» **Saved data entries**:
------------------------------------
(* ===== verification/Signin.v ===== *)
(** * Signing in

    The bootstrap, the login form, the second factor and signing out:
    [internal/app/app.go] and [internal/app/mfa.go]. *)

From S2P Require Import Prelude GoStrings GoTime Json Password Process Scans Queue Inventory Lockout Totp Secrets Accounts Web.
Local Open Scope Z_scope.

Definition mfaCookie : string := "lightipam_mfa".
Definition mfaChallengeTTL : Z := 5 * minute.
Definition recoveryCodeQty : nat := 10.
Definition minPasswordLength : nat := 12.

Section signin.
Context {env : Env} {app : App}.

Definition random_bytes (n : nat) : option (list Z) := text_bytes <$> token n.

(** [auth.HashPassword], with the salt of the moment. *)
Definition hash_password (password : string) : Go Database (option string) :=
  atomic (λ w, (HashPassword IDKey (random_bytes (w_step w)) password, bump w)).

(** [auth.RandomToken] where its error is ignored, or answered. *)
Definition random_or_empty : Go Database string :=
  t ←! random_token; Ret (match t with Ok t => t | Err _ => "" end).

(** A form on which a fresh token is set. *)
Definition fresh_form (b : body) : Go Database Response :=
  t ←! random_token;
  match t with
  | Ok csrf => Ret (MkResponse b [(csrfCookie, csrf)])
  | Err _ => respond (HttpError "Unable to create form token" StatusInternalServerError)
  end.

(** ** Bootstrap *)

Definition bootstrapForm : Handler := λ r,
  first_run ←! needsBootstrap;
  if negb first_run then respond (Redirect "/login")
  else fresh_form (Page "bootstrap.html" "Create Admin" "" "").

Definition renderBootstrapError (message : string) : Go Database Response :=
  csrf ←! random_or_empty;
  Ret (MkResponse (Page "bootstrap.html" "Create Admin" message "") [(csrfCookie, csrf)]).

Definition bootstrapSubmit : Handler := λ r,
  first_run ←! needsBootstrap;
  if negb first_run then respond (Redirect "/login")
  else if negb (verifyFormCSRF r) then respond (HttpError "Invalid form token" StatusForbidden)
  else withForm r (
    let username := field r "username" in
    let displayName := if decide (field r "display_name" = "") then username else field r "display_name" in
    let password := FormValue r "password" in
    if bool_decide (username = "") || (slen password <? minPasswordLength)%nat then
      renderBootstrapError "Use a username and a password with at least 12 characters."
    else
      hash ←! hash_password password;
      match hash with
      | None => respond (HttpError "Unable to secure password" StatusInternalServerError)
      | Some hash =>
          user ←! CreateAdmin username displayName hash;
          match user with
          | Err _ => renderBootstrapError "Unable to create the admin account. Try a different username."
          | Ok user =>
              _ ←! audit (u_ID user) "admin.bootstrap.created" "user" (u_ID user);
              cookies ←! establishSession r (u_ID user);
              Ret (MkResponse (Redirect "/") cookies)
          end
      end).

(** ** Login *)

Definition loginForm : Handler := λ r,
  first_run ←! needsBootstrap;
  if (first_run : bool) then respond (Redirect "/bootstrap") else fresh_form (Page "login.html" "Sign In" "" "").

Definition renderLoginError (message : string) : Go Database Response :=
  respond (Page "login.html" "Sign In" message "").

(** The pending-factor cookie and a form token; [None] when nothing can be sealed. *)
Definition startMFAChallenge (userID : string) : Go Database (option (list (string * string))) :=
  match sealer return Go Database (option (list (string * string))) with
  | None => Ret None
  | Some s =>
      now ←! time_now;
      nonce ←! atomic (λ w, (random_bytes (w_step w), bump w));
      match Seal s nonce (userID +:+ ":" +:+ itoa ((now + mfaChallengeTTL) / second)) with
      | None => Ret None
      | Some sealed => csrf ←! random_or_empty; Ret (Some [(mfaCookie, sealed); (csrfCookie, csrf)])
      end
  end.

Definition zero_stats : LoginFailureStats := MkStats 0 Protocol.zero_time 0 Protocol.zero_time.

(** After the password: the second factor, or the session. A failure to read the
    second factor is only logged. *)
Definition finish_login (r : Request) (user : User) : Go Database Response :=
  enabled ←! TOTPEnabled (u_ID user);
  match enabled with
  | Ok true =>
      challenge ←! startMFAChallenge (u_ID user);
      match challenge with
      | Some cookies => Ret (MkResponse (Redirect "/login/mfa") cookies)
      | None => renderLoginError "Unable to start two-factor verification. Please try again."
      end
  | _ =>
      _ ←! audit (u_ID user) "auth.login" "user" (u_ID user);
      cookies ←! establishSession r (u_ID user);
      Ret (MkResponse (Redirect "/") cookies)
  end.

Definition login_handler : Handler := λ r,
  if negb (verifyFormCSRF r) then respond (HttpError "Invalid form token" StatusForbidden)
  else withForm r (
    let username := field r "username" in
    let password := FormValue r "password" in
    let ip := clientIP r in
    now ←! time_now;
    stats ←! db_RecentLoginFailures username ip (now - LoginWindow settings);
    let stats := match stats with Ok s => s | Err _ => zero_stats end in
    let decision := evaluateLockout the_lockoutPolicy stats now in
    if Locked decision then
      _ ←! auditMeta None "auth.login.locked" "user" username
             [("ip", ip); ("retry_after", duration_text (round_second (RetryAfter decision)))];
      respond (StatusPage StatusTooManyRequests "login.html" "Sign In" "Too many failed attempts. Please try again later.")
    else
      found ←! FindUserByUsername username;
      let user := match found with Ok u => Some u | Err _ => None end in
      match user with
      | Some u =>
          if VerifyPassword IDKey (u_PasswordHash u) password then
            _ ←! db_ClearLoginFailures username;
            finish_login r u
          else
            _ ←! db_RecordLoginFailure username ip;
            _ ←! auditMeta (Some (u_ID u)) "auth.login.failed" "user" username [("ip", ip)];
            renderLoginError "The username or password is incorrect."
      | None =>
          _ ←! db_RecordLoginFailure username ip;
          _ ←! auditMeta None "auth.login.failed" "user" username [("ip", ip)];
          renderLoginError "The username or password is incorrect."
      end).

Definition logout : Handler := λ r,
  session ←! currentSession r;
  _ ←! match session with
       | Some s =>
           if decide (FormValue r "csrf_token" = se_CSRFToken s) then
             _ ←! DeleteSession (se_ID s);
             audit (u_ID (se_User s)) "auth.logout" "user" (u_ID (se_User s))
           else Ret ()
       | None => Ret ()
       end;
  Ret (MkResponse (Redirect "/login") [(sessionCookie, "")]).

(** ** The second factor at login *)

(** The user and the expiry the cookie holds. *)
Definition challenge_of (r : Request) : option (string * Z) :=
  s ← sealer;
  let value := default "" (rq_Cookies r !! mfaCookie) in
  if decide (value = "") then None
  else
    payload ← Open s value;
    '(userID, expiry) ← cut_byte ":"%char payload;
    unix ← atoi expiry;
    Some (userID, unix).

(** The user of the cookie, while it has not expired. *)
Definition pendingMFAUser (r : Request) : Go Database (option string) :=
  match challenge_of r return Go Database (option string) with
  | None => Ret None
  | Some (userID, unix) => now ←! time_now; Ret (if unix <? now / second then None else Some userID)
  end.

Definition mfaChallengeForm : Handler := λ r,
  user ←! pendingMFAUser r;
  match user with
  | None => respond (Redirect "/login")
  | Some _ => fresh_form (Page "mfa_challenge.html" "Two-factor verification" "" "")
  end.

Definition renderMFAChallengeError (message : string) : Go Database Response :=
  respond (Page "mfa_challenge.html" "Two-factor verification" message "").

(** Whether the code is right, and whether it was a recovery code. *)
Definition check_recovery (userID code : string) : Go Database (bool * bool) :=
  used ←! ConsumeRecoveryCode userID (HashRecoveryCode code);
  Ret (match used with Ok true => (true, true) | _ => (false, false) end).
Definition check_factor (userID secretValue code : string) : Go Database (bool * bool) :=
  now ←! time_now;
  if VerifyTOTP secretValue code now then Ret (true, false) else check_recovery userID code.

Definition open_secret (token : string) : option string := s ← sealer; Open s token.

Definition after_factor (r : Request) (userID : string) (verified : bool * bool) : Go Database Response :=
  if negb verified.1 then
    _ ←! auditMeta (Some userID) "auth.mfa.failed" "user" userID [("ip", clientIP r)];
    renderMFAChallengeError "That code is incorrect or expired."
  else
    _ ←! audit userID (if verified.2 then "auth.mfa.recovery_used" else "auth.mfa.success") "user" userID;
    cookies ←! establishSession r userID;
    Ret (MkResponse (Redirect "/") ((mfaCookie, "") :: cookies)).

Definition mfaChallengeSubmit : Handler := λ r,
  if negb (verifyFormCSRF r) then respond (HttpError "Invalid form token" StatusForbidden)
  else
    user ←! pendingMFAUser r;
    match user with
    | None => respond (Redirect "/login")
    | Some userID => withForm r (
        let code := field r "code" in
        enrollment ←! GetUserTOTP userID;
        match enrollment with
        | Ok t =>
            if negb (tr_Enabled t) then respond (Redirect "/login")
            else match open_secret (tr_Secret t) with
                 | None => renderMFAChallengeError "Unable to verify the code. Please try again."
                 | Some secretValue =>
                     verified ←! check_factor userID secretValue code;
                     after_factor r userID verified
                 end
        | Err _ => respond (Redirect "/login")
        end)
    end.
End signin.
------------------------------------
» **Your task**:
Please transcribe exactly the lines above from the line that has "match challenge_of r" up to and including the line that has "cookies ←! establishSession r userID;"; no other line belongs in the answer.

» **Answer to this task**:
  match challenge_of r return Go Database (option string) with
  | None => Ret None
  | Some (userID, unix) => now ←! time_now; Ret (if unix <? now / second then None else Some userID)
  end.

Definition mfaChallengeForm : Handler := λ r,
  user ←! pendingMFAUser r;
  match user with
  | None => respond (Redirect "/login")
  | Some _ => fresh_form (Page "mfa_challenge.html" "Two-factor verification" "" "")
  end.

Definition renderMFAChallengeError (message : string) : Go Database Response :=
  respond (Page "mfa_challenge.html" "Two-factor verification" message "").

(** Whether the code is right, and whether it was a recovery code. *)
Definition check_recovery (userID code : string) : Go Database (bool * bool) :=
  used ←! ConsumeRecoveryCode userID (HashRecoveryCode code);
  Ret (match used with Ok true => (true, true) | _ => (false, false) end).
Definition check_factor (userID secretValue code : string) : Go Database (bool * bool) :=
  now ←! time_now;
  if VerifyTOTP secretValue code now then Ret (true, false) else check_recovery userID code.

Definition open_secret (token : string) : option string := s ← sealer; Open s token.

Definition after_factor (r : Request) (userID : string) (verified : bool * bool) : Go Database Response :=
  if negb verified.1 then
    _ ←! auditMeta (Some userID) "auth.mfa.failed" "user" userID [("ip", clientIP r)];
    renderMFAChallengeError "That code is incorrect or expired."
  else
    _ ←! audit userID (if verified.2 then "auth.mfa.recovery_used" else "auth.mfa.success") "user" userID;
    cookies ←! establishSession r userID;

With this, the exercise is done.